* _What to produce_:
Copy exactly the lines from the start of the data below through the one that carries "snd (process_stylus IPTS_MAX_X", and only those.

== Data extract

(** C5. A stylus frame moves the cone to
    [(x / IPTS_MAX_X * width, y / IPTS_MAX_Y * height)] and then hands the
    sample, as received, to [on_stylus]. *)
Theorem stylus_updates_cone_then_delivers (app : App) (data : StylusData) :
  let x := (F64.of_Z (st_x data) / F64.of_Z IPTS_MAX_X * width (m_config app))%float in
  let y := (F64.of_Z (st_y data) / F64.of_Z IPTS_MAX_Y * height (m_config app))%float in
  snd (process_stylus IPTS_MAX_X IPTS_MAX_Y app data)
  = [ConeUpdatePosition x y; OnStylus data]
  /\ m_cone (fst (process_stylus IPTS_MAX_X IPTS_MAX_Y app data))
     = cone_update_position (m_cone app) x y.
Proof.
  cbn zeta. unfold process_stylus, stylus_phys. cbn. split; reflexivity.
Qed.

(** C6. A DFT window is first given to the DFT stylus; the sample it then
    reports goes through [process_stylus] like a legacy stylus frame, so
    the cone moves to that sample and [on_stylus] receives it. *)
Theorem dft_goes_through_stylus_path (app : App) (data : DftWindow) :
  let dft' := dft_input (m_dft app) data in
  let sample := dft_get_stylus dft' in
  process_dft IPTS_MAX_X IPTS_MAX_Y app data
  = process_stylus IPTS_MAX_X IPTS_MAX_Y (with_dft app dft') sample
  /\ m_dft (fst (process_dft IPTS_MAX_X IPTS_MAX_Y app data)) = dft'
  /\ snd (process_dft IPTS_MAX_X IPTS_MAX_Y app data)
     = [ConeUpdatePosition
          (fst (stylus_phys IPTS_MAX_X IPTS_MAX_Y (m_config app) sample))
          (snd (stylus_phys IPTS_MAX_X IPTS_MAX_Y (m_config app) sample));
        OnStylus sample]
  /\ m_cone (fst (process_dft IPTS_MAX_X IPTS_MAX_Y app data))
     = cone_update_position (m_cone app)
         (fst (stylus_phys IPTS_MAX_X IPTS_MAX_Y (m_config app) sample))
         (snd (stylus_phys IPTS_MAX_X IPTS_MAX_Y (m_config app) sample)).
Proof.
  cbn zeta. unfold process_dft, process_stylus. cbn [with_dft m_config m_cone].
  destruct (stylus_phys _ _ (m_config app) _) as [x y].
  cbn. repeat split; reflexivity.
Qed.
Lemma leb_zero_sign_clear x :
  sign_clear (Prim2SF x) = true -> (0 <=? x)%float = true.
Proof.
  rewrite FloatAxioms.leb_spec, zero_spec.
  destruct (Prim2SF x) as [s | s | | s m e]; simpl; try discriminate;
    intros H; apply negb_true_iff in H; subst; reflexivity.
Qed.

Lemma add_one_sign_clear m e :
  sign_clear (SF64add (S754_finite false m e) (Prim2SF 1.0)) = true.
Proof.
  replace (Prim2SF 1.0) with (S754_finite false 4503599627370496 (-52))
    by (vm_compute; reflexivity).
  unfold SF64add, SFadd. cbv zeta.
  set (ez := Z.min e (-52)).
  unfold cond_Zopp.
  set (a := fst (shl_align m e ez)).
  set (b := fst (shl_align 4503599627370496 (-52) ez)).
  change (Zpos a + Zpos b)%Z with (Zpos (a + b)).
  unfold binary_normalize, binary_round.
  destruct (shl_align (a + b) ez _) as [mz ez'].
  apply binary_round_aux_sign. lia.
Qed.

Lemma div_core_nonneg m1 e1 m2 e2 :
  (0 <= fst (fst (SFdiv_core_binary prec emax (Zpos m1) e1 (Zpos m2) e2)))%Z.
Proof.
  unfold SFdiv_core_binary. cbv zeta.
  set (s := (e1 - e2 - _)%Z).
  set (m' := match s with Zpos _ => Z.shiftl (Zpos m1) s | Z0 => Zpos m1
             | Zneg _ => 0%Z end).
  assert (Hm : (0 <= m')%Z).
  { unfold m'. destruct s; try lia. apply Z.shiftl_nonneg. lia. }
  pose proof (Z_div_mod m' (Zpos m2) ltac:(lia)) as H.
  destruct (Z.div_eucl m' (Zpos m2)) as [qq r]. simpl.
  destruct H as [H1 H2]. nia.
Qed.

Lemma div_sign_clear m e y :
  sign_clear y = true ->
  sign_clear (SF64div (S754_finite false m e) y) = true.
Proof.
  unfold SF64div, SFdiv.
  destruct y as [s | s | | s my ey]; simpl; try discriminate;
    intros H; apply negb_true_iff in H; subst; try reflexivity.
  pose proof (div_core_nonneg m e my ey) as Hq.
  destruct (SFdiv_core_binary prec emax (Zpos m) e (Zpos my) ey)
    as [[mz ez] lz]. simpl in Hq.
  now apply binary_round_aux_sign.
Qed.
Lemma keeps_try_finally C R (m : M A) (fin : M unit) :
  keeps m C R -> keeps fin C R -> keeps (try_finally m fin) C R.
Proof.
  intros Hm Hf w p. unfold try_finally. destruct (Hm w p) as [H1 H2].
  destruct (m w) as [r w1]; cbn [fst snd] in *.
  destruct (Hf w1 p) as [H3 H4].
  destruct (fin w1) as [[u|e] w2]; cbn [fst snd] in *; split; intros Hp.
  - destruct (H3 Hp) as [Hp'|Hc]; auto.
  - destruct (H2 Hp) as [Hp'|Hr]; auto.
  - destruct (H3 Hp) as [Hp'|Hc]; auto.
  - destruct (H2 Hp) as [Hp'|Hr]; auto.
Qed.

End KeepsRules.

Lemma keeps_when (C R : string -> Prop) (b : bool) (m : M unit) :
  keeps m C R -> keeps (when b m) C R.
Proof. intros Hm. destruct b; [exact Hm | apply keeps_ret]. Qed.

Lemma keeps_for_fold {A B : Type} (C R : string -> Prop) (l : list A) (acc : B)
    (body : B -> A -> M B) :
  (forall b a, keeps (body b a) C R) -> keeps (for_fold l acc body) C R.
Proof.
  intros Hbody. revert acc. induction l as [|x l IH]; intros acc; cbn [for_fold].
  - apply keeps_ret.
  - apply keeps_bind; [apply Hbody | intros b; apply IH].
Qed.

Lemma keeps_emit (C R : string -> Prop) (ev : event) : keeps (emit ev) C R.
Proof. apply keeps_still. reflexivity. Qed.

Lemma keeps_print (C R : string -> Prop) (b : bool) (m : message) :
  keeps (when b (print m)) C R.
Proof. apply keeps_when, keeps_emit. Qed.

Lemma keeps_create_file (C R : string -> Prop) (path : string) :
  C path -> keeps (create_file path) C R.
Proof.
  intros Hc w p. cbn. split; [|intros Hp; left; apply elem_of_union; auto].
  intros Hp. apply elem_of_union in Hp. destruct Hp as [Hp|Hp]; [|auto].
  apply elem_of_singleton in Hp. subst p. auto.
Qed.

Lemma keeps_with_open_w (C R : string -> Prop) (path : string) (body : SE string unit) :
  C path -> keeps (with_open_w path body) C R.
Proof.
  intros Hc w p. unfold with_open_w. destruct (body "") as [r content]. cbn.
  split; [|intros Hp; left; apply elem_of_union; auto].
  intros Hp. apply elem_of_union in Hp. destruct Hp as [Hp|Hp]; [|auto].
  apply elem_of_singleton in Hp. subst p. auto.
Qed.

Lemma keeps_json_dump (C R : string -> Prop) (path : string) (records : list segment) :
  C path -> keeps (json_dump path records) C R.
Proof.
  intros Hc w p. cbn. split; [|intros Hp; left; apply elem_of_union; auto].
  intros Hp. apply elem_of_union in Hp. destruct Hp as [Hp|Hp]; [|auto].
  apply elem_of_singleton in Hp. subst p. auto.
Qed.

Lemma prefix_append (s t : string) : String.prefix s (s ++ t) = true.
Proof.
  induction s as [|c s IH]; cbn; [destruct t; reflexivity|].
  destruct (ascii_dec c c); [exact IH | congruence].
Qed.

Lemma is_under_path_join (dir name : string) : is_under dir (path_join dir name) = true.
Proof.
  unfold is_under, path_join.
  replace (dir ++ "/" ++ name) with ((dir ++ "/") ++ name)
    by (rewrite append_assoc; reflexivity).
  apply prefix_append.
Qed.

Lemma when_print_files (b : bool) (m : message) (w : world) :
  exists w1, when b (print m) w = (Ok tt, w1) /\ fs w1 = fs w.
Proof. destruct b; eexists; split; reflexivity. Qed.

Section KeepsSteps.
Context `{Externals}.
Implicit Types (C R : string -> Prop).

Lemma keeps_os_remove C R (path : string) : R path -> keeps (os_remove path) C R.
Proof.
  intros Hr. unfold os_remove. apply keeps_bind; [apply keeps_emit|].
  intros _. apply keeps_bind; [apply keeps_still; reflexivity|].
  intros ex. destruct (ex && os_remove_ok path); [|apply keeps_raise].
  intros w p. cbn. split.
  - intros Hp. apply elem_of_difference in Hp. tauto.
  - intros Hp. destruct (decide (p = path)) as [->|Hne]; [auto|].
    left. apply elem_of_difference. split; [exact Hp|].
    intros Hin. apply elem_of_singleton in Hin. contradiction.
Qed.

Lemma keeps_remove_if_exists C R (path : string) :
  R path -> keeps (remove_if_exists path) C R.
Proof.
  intros Hr. unfold remove_if_exists. apply keeps_bind; [apply keeps_still; reflexivity|].
  intros ex. destruct ex; [|apply keeps_ret].
  apply keeps_try_except; [apply keeps_os_remove, Hr | apply keeps_ret].
Qed.

Lemma keeps_run_ffmpeg C R (input output : string) (range : option (float * float)) :
  C output -> keeps (run_ffmpeg input output range) C R.
Proof.
  intros Hc. unfold run_ffmpeg. apply keeps_bind; [apply keeps_emit|].
  intros _. apply keeps_bind; [apply keeps_when, keeps_create_file, Hc|].
  intros _. destruct (exit_ok _); [apply keeps_ret | apply keeps_raise].
Qed.

Lemma keeps_call_transcribe C R (model_name audio : string) (language task : option string) :
  keeps (call_transcribe model_name audio language task) C R.
Proof.
  unfold call_transcribe. apply keeps_bind; [apply keeps_emit|].
  intros _. apply keeps_lift_result.
Qed.

Lemma keeps_transcribe_segment_audio C R (model_name path : string)
    (language task : option string) (verbose_flag : bool) :
  keeps (transcribe_segment_audio model_name path language task verbose_flag) C R.
Proof.
  unfold transcribe_segment_audio. apply keeps_bind; [apply keeps_print|].
  intros _. apply keeps_bind; [apply keeps_call_transcribe|].
  intros res. destruct (default [] (res_segments res)); apply keeps_ret.
Qed.

Lemma keeps_detect_lang_of_text C R (seg_text : string) :
  keeps (detect_lang_of_text seg_text) C R.
Proof.
  unfold detect_lang_of_text. apply keeps_bind.
  - apply keeps_try_except; [|apply keeps_ret].
    apply keeps_bind; [apply keeps_emit|]. intros _.
    apply keeps_bind; [apply keeps_lift_result | intros; apply keeps_ret].
  - intros [code|]; [|apply keeps_ret].
    destruct (startswith code "pt"); [apply keeps_ret|].
    destruct (startswith code "es"); apply keeps_ret.
Qed.
(** * page-analyser: metrics extraction, vitals normalisation, fallback
      scoring and the bounded history log

    A shallow embedding of [src/worker.ts] and [src/inspector-do.ts].

    - JavaScript strings are sequences of UTF-16 code units: [str] is
      [list N], and every string operation of the source ([startsWith],
      [trim], regular-expression [match], [test] and [replace], [length])
      works on code units, as it does in the source (no pattern carries the
      [u] flag).
    - A function that can throw returns [option]; [None] is the exception.
    - The platform's [URL] class is a parameter of the extractor; a model of
      it on a documented fragment is used for closed examples only. *)

From Stdlib Require Import ZArith NArith QArith Qround Ascii String List Bool Lia Lqa.
From Stdlib Require Import DecimalString.
From stdpp Require Import base decidable option list countable gmap sets.

Open Scope Z_scope.

(* ===================================================================== *)
(** ** Strings *)
(* ===================================================================== *)

Module Str.

(** A JavaScript string: its UTF-16 code units. *)
Definition str : Type := list N.

(** The code units of an ASCII literal of the source. *)
Definition js (s : string) : str := map N_of_ascii (list_ascii_of_string s).

Definition str_eqb (a b : str) : bool := bool_decide (a = b).

(** [s.startsWith(p)] (case-sensitive, code unit by code unit). *)
Fixpoint startsWith (p s : str) : bool :=
  match p, s with
  | [], _ => true
  | c :: p', d :: s' => N.eqb c d && startsWith p' s'
  | _ :: _, [] => false
  end.

(** ECMAScript WhiteSpace and LineTerminator code points: the set that
    [\s] matches and that [trim] removes. *)
Definition isSpace (c : N) : bool :=
  ((9 <=? c) && (c <=? 13) || (c =? 32) || (c =? 160) || (c =? 5760)
   || (8192 <=? c) && (c <=? 8202) || (c =? 8232) || (c =? 8233)
   || (c =? 8239) || (c =? 8287) || (c =? 12288) || (c =? 65279))%N.

Fixpoint trimStart (s : str) : str :=
  match s with
  | c :: s' => if isSpace c then trimStart s' else s
  | [] => []
  end.

Definition trimEnd (s : str) : str := rev (trimStart (rev s)).

(** [s.trim()] *)
Definition trim (s : str) : str := trimEnd (trimStart s).

(** JavaScript truthiness of a string: non-empty. *)
Definition truthy (s : str) : bool :=
  match s with [] => false | _ :: _ => true end.

(** Decimal digits of a non-negative integer, as [String(n)] prints it. *)
Definition ofN (n : N) : str := js (NilZero.string_of_uint (N.to_uint n)).

End Str.
Import Str.

(* ===================================================================== *)
(** ** Regular expressions *)
(* ===================================================================== *)

(** The backtracking matcher of ECMAScript on the pattern language the
    source uses: literals, character classes, [\s], greedy [*] and [+] and
    lazy [*?] on a single-character atom, concatenation, alternation and one
    capture group.  Priorities are the engine's: a greedy quantifier tries
    the longest repetition first, a lazy one the shortest, an alternation
    its left branch first, and a search the leftmost start. *)
Module RegExp.

(** A single-character atom. *)
Inductive cset : Type :=
| CChar (c : N)            (* a literal character *)
| CSpace                   (* \s *)
| CAnyOf (l : list N)      (* [abc] *)
| CNoneOf (l : list N)     (* [^abc] *)
| CAll.                    (* [\s\S] *)

Inductive regex : Type :=
| Eps
| One (c : cset)
| Star (c : cset)          (* c*  *)
| Plus (c : cset)          (* c+  *)
| StarLazy (c : cset)      (* c*? *)
| Cat (r1 r2 : regex)
| Alt (r1 r2 : regex)
| Group (r : regex).       (* ( r ), the pattern's capture group 1 *)

(** Canonicalize of the [i] flag.  Every character written in the
    patterns of the source is ASCII, and the engine never maps a
    character outside ASCII to one inside, so only the ASCII letters
    matter. *)
Definition canon (i : bool) (c : N) : N :=
  if (i && (97 <=? c) && (c <=? 122))%N then (c - 32)%N else c.
(** * Position-Observer: a shallow embedding of the two-tier position watcher

    The development follows the three versions of the [PositionObserver]
    class that the repository keeps side by side:
    - [Version2]: [src/version-2/position-observer.ts], the coarse watcher,
      the fine watcher and the two frame loops;
    - [TwoIoDifferingIr]: [src/two-io-differing-ir/position-observer.ts],
      two intersection observers and no frame loop;
    - [Documented]: the documented revision with one frame loop and the
      clearing helpers.

    JavaScript numbers are idealised as exact rationals ([Q]).  Host
    objects (the intersection observers, the animation frame queue, the
    layout of the page) are kept in an explicit [World] next to the fields
    of the instance; the methods read and update it through a small
    monad. *)

From Stdlib Require Import QArith Qminmax Qround Qabs Lqa ZArith Lia List Bool.
From stdpp Require Import base list.
Import ListNotations.

Open Scope Q_scope.

(** ** Numbers *)

(** [a < b] on JavaScript numbers, as a boolean. *)
Definition Qltb (a b : Q) : bool :=
  match a ?= b with Lt => true | _ => false end.

(** [a !== b] on JavaScript numbers. *)
Definition Qneqb (a b : Q) : bool := negb (Qeq_bool a b).

(** [Math.ceil(ms / 16)], the number of frames to wait. *)
Definition framesToWait (ms : Q) : Z := Qceiling (ms / 16).

(** ** Host data *)

(** A DOM element is an opaque handle. *)
Definition Element := nat.

(** Modelled from the spec: the host's [DOMRect] type, which the repository
    uses but does not declare.  A bounding rectangle is the tuple
    (left, top, width, height); [right] and [bottom] are derived. *)
Module DOMRect.
Record t := mk { left : Q; top : Q; width : Q; height : Q }.
Definition right (r : t) : Q := left r + width r.
Definition bottom (r : t) : Q := top r + height r.
End DOMRect.
Lemma classify_events (study_path : path) (clinic_id : string) (t : DicomProcessor.tally)
    (st s' : State) (r : Res bool) (ev : list event) :
  DicomProcessor.classify E cfg study_path clinic_id t st = (r, s', ev) ->
  Forall P ev.
Proof.
  unfold DicomProcessor.classify. intros Hrun.
  destruct (DicomProcessor.error_count t) as [|n];
    [|destruct (0 <? DicomProcessor.success_count t)%nat];
    (apply bind_inv in Hrun as [([] & s1 & e1 & e2 & H1 & Hrun & ->)|(e & H1 & _)];
       [|discriminate H1]);
    injection H1 as _ <-;
    (apply bind_inv in Hrun as [([] & s2 & e2' & e3 & H2 & Hrun & ->)|(e & H2 & ->)]);
    try (cbv beta iota zeta delta [bind emit ret] in Hrun; injection Hrun as _ _ <-).
  all: try (pose proof (move_to_processed_events _ _ _ _ _ _ H2) as Hev).
  all: try (pose proof (move_to_failed_events _ _ _ _ _ _ _ _ H2) as Hev).
  all: constructor; [by auto|].
  all: try (apply Forall_app; split; [done|]; repeat constructor; by auto).
  all: done.
Qed.

Lemma try_body_events (study_path : path) (clinic_id : string)
    (st s' : State) (r : Res bool) (ev : list event) :
  DicomProcessor.try_body L E cfg study_path clinic_id st = (r, s', ev) ->
  Forall P ev.
Proof.
  unfold DicomProcessor.try_body. intros Hrun.
  pose proof (discover_run L E study_path st) as (Hdev & _ & _).
  apply bind_inv in Hrun as [(files & sd & e1 & e2 & H1 & Hrun & ->)|(e & H1 & ->)];
    rewrite H1 in Hdev; unfold events_of in Hdev; cbn [fst snd] in Hdev; subst;
    [|constructor].
  destruct files as [|f files].
  - apply bind_inv in Hrun as [([] & s1 & e1 & e2' & H2 & Hrun & ->)|(e & H2 & _)];
      [|discriminate H2].
    injection H2 as _ <-.
    apply bind_inv in Hrun as [([] & s2 & e2 & e3 & H3 & Hrun & ->)|(e & H3 & ->)];
      try (cbv beta iota zeta delta [bind emit ret] in Hrun; injection Hrun as _ _ <-);
      apply move_to_failed_events in H3.
    + constructor; [by auto|]. apply Forall_app; split; [done|]. repeat constructor; auto.
    + by constructor; [auto|].
  - apply bind_inv in Hrun as [([] & s1 & e1 & e2' & H2 & Hrun & ->)|(e & H2 & _)];
      [|discriminate H2].
    injection H2 as _ <-.
    apply bind_inv in Hrun as [(t & sl & evl & e3 & H3 & Hrun & ->)|(e & H3 & ->)];
      apply upload_loop_events in H3.
    + apply classify_events in Hrun. constructor; [by auto|].
      apply Forall_app. by split.
    + by constructor; [auto|].
Qed.

Lemma on_exception_events (study_path : path) (clinic_id : string) (e : exn)
    (st s' : State) (r : Res bool) (ev : list event) :
  DicomProcessor.on_exception E cfg study_path clinic_id e st = (r, s', ev) ->
  Forall P ev.
Proof.
  unfold DicomProcessor.on_exception. intros Hrun.
  apply bind_inv in Hrun as [([] & s1 & e1 & e2' & H2 & Hrun & ->)|(e' & H2 & _)];
    [|discriminate H2].
  injection H2 as _ <-.
  apply bind_inv in Hrun as [([] & s2 & e2 & e3 & H3 & Hrun & ->)|(e' & H3 & ->)];
    try (cbv beta iota zeta delta [bind emit ret] in Hrun; injection Hrun as _ _ <-);
    apply move_to_failed_events in H3.
  - constructor; [by auto|]. apply Forall_app; split; [done|]. repeat constructor; auto.
  - by constructor; [auto|].
Qed.

End EventKinds.

(** ** The instance loop, continued *)

Lemma uploaded_app (a b : list event) : uploaded (a ++ b) = uploaded a ++ uploaded b.
Proof. apply omap_app. Qed.

Lemma uploaded_none (ev : list event) :
  Forall (fun e => match e with EInstancesUploaded _ => False | _ => True end) ev ->
  uploaded ev = [].
Proof.
  induction 1 as [|e ev He _ IH]; [done|].
  destruct e; try done; by cbn [uploaded omap] in *.
Qed.

Section LoopMore.
Context (L : Lib) (E : Env) (cfg : Config).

====

* _Solution to this exercise_:
(** C5. A stylus frame moves the cone to
    [(x / IPTS_MAX_X * width, y / IPTS_MAX_Y * height)] and then hands the
    sample, as received, to [on_stylus]. *)
Theorem stylus_updates_cone_then_delivers (app : App) (data : StylusData) :
  let x := (F64.of_Z (st_x data) / F64.of_Z IPTS_MAX_X * width (m_config app))%float in
  let y := (F64.of_Z (st_y data) / F64.of_Z IPTS_MAX_Y * height (m_config app))%float in
  snd (process_stylus IPTS_MAX_X IPTS_MAX_Y app data)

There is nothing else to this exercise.